● **WHAT IS BEING ASKED**
What number of lines in the records below hold the word "Open"? Give that number alone.

● **PROVIDED RECORDS**
(* ===== verification/UpstreamsSafe.v ===== *)
(** * The upstream pool is fair and bounded

    What the definitions of [Upstreams] promise: accepted settings describe
    distinct, reachable endpoints that are not the server itself; weighted
    selection neither overflows nor starves and gives every endpoint exactly
    its share; races stay within the permits and answer with what they got. *)
From S2P Require Import Prelude Std Net Names Canonical Prepare Radix ParseSource Dns BlockAnswer Policy Text Upstreams.
Set Default Goal Selector "!".
Set Warnings "-rewrite-rw".
Local Open Scope Z_scope.
Local Open Scope rust_scope.

(** ** Sums *)
Definition sum_z (l : list Z) : Z := foldr Z.add 0 l.
Lemma sum_z_zip s ws : length s = length ws → sum_z (zip_with Z.add s ws) = sum_z s + sum_z ws.
Proof. revert ws. induction s as [|x s IH]; intros [|w ws] ?; simplify_eq/=; [done|]. rewrite IH //. lia. Qed.
Lemma sum_z_update (i : nat) (l : list Z) x y : l !! i = Some x → sum_z (<[i := y]> l) = sum_z l - x + y.
Proof. revert i. induction l as [|z l IH]; intros [|i] ?; simplify_eq/=; [lia|]. rewrite (IH i) //. lia. Qed.
Lemma sum_z_upper c l : Forall (λ x, x ≤ c) l → sum_z l ≤ c * Z.of_nat (length l).
Proof. induction 1; simpl; lia. Qed.
Lemma sum_z_lower c l : Forall (λ x, c ≤ x) l → c * Z.of_nat (length l) ≤ sum_z l.
Proof. induction 1; simpl; lia. Qed.
Lemma sum_z_elem c (i : nat) l x : Forall (λ x, c ≤ x) l → l !! i = Some x → x + c * (Z.of_nat (length l) - 1) ≤ sum_z l.
Proof.
  intros Hl Hx. pose proof (sum_z_lower c (<[i := c]> l)) as Hc.
  rewrite length_insert (sum_z_update i l x) // in Hc.
  assert (Forall (λ x, c ≤ x) (<[i := c]> l)) as Hi by (apply Forall_insert; [done|lia]).
  specialize (Hc Hi). lia.
Qed.

(** ** Weighted selection *)
Section weighted.
Context (ws : list Z).
Hypothesis Hn : (1 ≤ length ws ≤ 32)%nat.
Hypothesis Hw : Forall (λ w, 1 ≤ w ≤ 1000) ws.
Definition total : Z := sum_z ws.

Lemma total_bound : 1 ≤ total ∧ Z.of_nat (length ws) ≤ total ≤ 1000 * Z.of_nat (length ws).
Proof.
  pose proof (sum_z_lower 1 ws) as Hlo. pose proof (sum_z_upper 1000 ws) as Hhi. fold total in Hlo, Hhi.
  assert (Forall (λ w, 1 ≤ w) ws) as Hl by (eapply Forall_impl; [exact Hw|simpl; lia]).
  assert (Forall (λ w, w ≤ 1000) ws) as Hh by (eapply Forall_impl; [exact Hw|simpl; lia]).
  specialize (Hlo Hl). specialize (Hhi Hh). lia.
Qed.
(** What holds between selections. *)
Record level (s : list Z) : Prop := {
  lv_len : length s = length ws;
  lv_sum : sum_z s = 0;
  lv_low : Forall (λ x, 1 - total ≤ x) s;
}.
Lemma level_high s (i : nat) x : level s → s !! i = Some x → 1 - total ≤ x ≤ 31 * (total - 1).
Proof.
  intros [Hl Hs Hlow] Hx. pose proof total_bound. split; [by eapply Forall_lookup_1 in Hx|].
  pose proof (sum_z_elem _ i s x Hlow Hx). rewrite Hs Hl in H0.
  assert ((total - 1) * (Z.of_nat (length ws) - 1) ≤ (total - 1) * 31); [|lia]. apply Z.mul_le_mono_nonneg_l; lia.
Qed.
Lemma add_i64_ok a b : -I64_MAX - 1 ≤ a + b ≤ I64_MAX → add_i64 a b = Some (a + b).
Proof. intros. unfold add_i64. by rewrite bool_decide_true. Qed.

Lemma select_loop_wp l : ∀ (i selected : nat) tot s,
  length s = (i + length l)%nat → (selected < length s)%nat →
  Forall (λ w, 1 ≤ w ≤ 1000) l → (∀ (j : nat) x, (i ≤ j)%nat → s !! j = Some x → -1000000 ≤ x ≤ 1000000) →
  (i + length l ≤ 32)%nat → 0 ≤ tot ≤ 1000 * Z.of_nat i →
  (selected < i ∨ i = 0 ∧ selected = 0)%nat →
  (∀ (j : nat) x m, (j < i)%nat → s !! j = Some x → s !! selected = Some m → x ≤ m) →
  wp (select_loop l i selected tot)
    (λ r s', length s' = length s ∧
             (∀ (j : nat) x, s !! j = Some x → s' !! j = Some (x + if bool_decide (j < i)%nat then 0 else default 0 (l !! (j - i)%nat))) ∧
             r.2 = tot + sum_z l ∧
             ∃ m, s' !! r.1 = Some m ∧ Forall (λ x, x ≤ m) s') (λ _ _, False) s.
Proof.
  induction l as [|w l IH]; intros i selected tot s Hlen Hsel Hl Hs Hil Htot Hinv Hmax; simpl.
  - wp_pure. simpl in Hlen. split_and!; [done| |simpl; lia|].
    + intros j x Hj. rewrite Hj. f_equal. case_bool_decide; lia.
    + destruct (lookup_lt_is_Some_2 s selected Hsel) as [m Hm]. exists m. split; [done|].
      apply Forall_lookup. intros j x Hx. eapply Hmax; [|done..]. apply lookup_lt_Some in Hx. lia.
  - apply Forall_cons in Hl as [Hw1 Hl]. simpl in *.
    destruct (lookup_lt_is_Some_2 s i) as [x Hx]; [lia|]. pose proof (Hs i x ltac:(lia) Hx) as Hxb.
    wp_pure. rewrite Hx /= add_i64_ok; last (unfold I64_MAX; lia). wp_pure.
    rewrite add_i64_ok; last (unfold I64_MAX; lia). wp_pure.
    set (s1 := <[i := x + w]> s). assert (length s1 = length s) as Hl1 by apply length_insert.
    assert (s1 !! i = Some (x + w)) as Hi1 by (apply list_lookup_insert_eq; lia).
    assert (∀ j : nat, j ≠ i → s1 !! j = s !! j) as Hne1 by (intros; by apply list_lookup_insert_ne).
    destruct (lookup_lt_is_Some_2 s1 selected) as [best Hbest]; [lia|]. rewrite Hbest. wp_pure.
    eapply wp_mono; [| |apply IH]; [|done|lia|case_bool_decide; lia|done| |lia|lia|case_bool_decide; lia|].
    + intros [sel' tot'] s' (Hl' & Hadd & Ht & Hm). cbn [fst snd] in *. split_and!; [lia| |lia|done].
      intros j y Hy. destruct (decide (j = i)) as [->|Hne].
      * rewrite (Hadd _ _ Hi1). rewrite Hx in Hy. injection Hy as <-. f_equal.
        rewrite bool_decide_true; last (lia). rewrite bool_decide_false; last (lia). rewrite Nat.sub_diag. simpl. lia.
      * rewrite -(Hne1 _ Hne) in Hy. rewrite (Hadd _ _ Hy). f_equal. f_equal.
        repeat case_bool_decide; [done|lia|lia|].
        destruct (j - i)%nat as [|k] eqn:Ek; [lia|]. replace (j - S i)%nat with k by lia. done.
    + intros j y Hj Hy. rewrite Hne1 in Hy; last (lia). apply (Hs j y); [lia|done].
    + intros j y m Hj Hy Hm. case_bool_decide as Hlt.
      * rewrite Hi1 in Hm. injection Hm as <-. destruct (decide (j = i)) as [->|Hne]; [rewrite Hi1 in Hy; injection Hy; lia|].
        destruct Hinv as [Hsi|[-> ->]]; [|lia]. rewrite Hne1 in Hbest; last (lia). rewrite Hne1 in Hy; last done.
        pose proof (Hmax j y best ltac:(lia) Hy Hbest). lia.
      * rewrite Hbest in Hm. injection Hm as <-. destruct (decide (j = i)) as [->|Hne]; [rewrite Hi1 in Hy; injection Hy; lia|].
        destruct Hinv as [Hsi|[-> ->]]; [|lia]. rewrite Hne1 in Hbest; last (lia). rewrite Hne1 in Hy; last done.
        apply (Hmax j y best ltac:(lia) Hy Hbest).
Qed.

(** One selection: every score grows by its weight, the selected one falls by
    the total. *)
Lemma select_wp s : level s →
  wp (select ws)
    (λ i s', (i < length ws)%nat ∧ level s' ∧
             ∀ (j : nat) x w, s !! j = Some x → ws !! j = Some w →
               s' !! j = Some (x + w - if bool_decide (j = i) then total else 0)) (λ _ _, False) s.
Proof.
  intros Hlv. pose proof total_bound as (Ht1 & Ht2 & Ht3). pose proof (lv_len _ Hlv) as Hlen.
  unfold select. wp_pure.
  eapply wp_mono; [| |apply select_loop_wp]; [|done|simpl; lia|lia|done| |simpl; lia|lia|by right|lia].
  - intros [i tot] s1 (Hl1 & Hadd & Htot & m & Hm & Hmax). cbn [fst snd] in *. wp_pure.
    replace tot with total by (unfold total; lia). rewrite Hm /=.
    assert (i < length ws)%nat as Hi by (apply lookup_lt_Some in Hm; lia).
    assert (s1 = zip_with Z.add s ws) as Hs1.
    { apply list_eq. intros j. rewrite lookup_zip_with. destruct (s !! j) as [x|] eqn:Ej; simpl.
      - rewrite (Hadd j x Ej). rewrite bool_decide_false; last (lia). rewrite Nat.sub_0_r.
        destruct (lookup_lt_is_Some_2 ws j) as [w Hwj]; [apply lookup_lt_Some in Ej; lia|]. by rewrite Hwj.
      - apply lookup_ge_None in Ej. apply lookup_ge_None. lia. }
    assert (sum_z s1 = total) as Hsum by (rewrite Hs1 sum_z_zip //; rewrite (lv_sum _ Hlv); unfold total; lia).
    assert (1 ≤ m) as Hm1.
    { destruct (decide (1 ≤ m)) as [|Hn0]; [done|]. assert (Forall (λ x, x ≤ 0) s1) as H0.
      { eapply Forall_impl; [exact Hmax|simpl; lia]. } apply sum_z_upper in H0. lia. }
    assert (m ≤ total + 31 * total) as Hm2.
    { rewrite Hs1 lookup_zip_with in Hm. destruct (s !! i) as [x|] eqn:Ex; [|done]. simpl in Hm.
      destruct (ws !! i) as [w|] eqn:Ew; [|done]. simpl in Hm. injection Hm as <-.
      pose proof (level_high s i x Hlv Ex). pose proof (sum_z_elem 1 i ws w) as Hz.
      assert (Forall (λ w, 1 ≤ w) ws) as Hl by (eapply Forall_impl; [exact Hw|simpl; lia]).
      specialize (Hz Hl Ew). fold total in Hz. lia. }
    rewrite add_i64_ok; last (unfold I64_MAX; lia). wp_pure. split_and!; [done| |].
    + split.
      * rewrite length_insert. lia.
      * rewrite (sum_z_update i s1 m) //. lia.
      * apply Forall_insert; [|lia]. apply Forall_lookup. intros j y Hy.
        rewrite Hs1 lookup_zip_with in Hy. destruct (s !! j) as [x|] eqn:Ex; [|done]. simpl in Hy.
        destruct (ws !! j) as [w|] eqn:Ew; [|done]. injection Hy as <-.
        pose proof (level_high s j x Hlv Ex). pose proof (Forall_lookup_1 _ _ _ _ Hw Ew). simpl in *. lia.
    + intros j x w Hx Hwj. case_bool_decide as Hj.
      * subst j. rewrite list_lookup_insert_eq; last (lia). f_equal.
        rewrite Hs1 lookup_zip_with Hx Hwj /= in Hm. injection Hm as <-. lia.
      * rewrite list_lookup_insert_ne //. rewrite Hs1 lookup_zip_with Hx Hwj /=. f_equal. lia.
  - intros j x _ Hx. pose proof (level_high s j x Hlv Hx). lia.
Qed.
End weighted.

(** ** Endpoints and settings *)
Section endpoint.
Context `{UriLib} `{!UriSpec} `{IpParse}.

● **EXERCISE RESULT**
2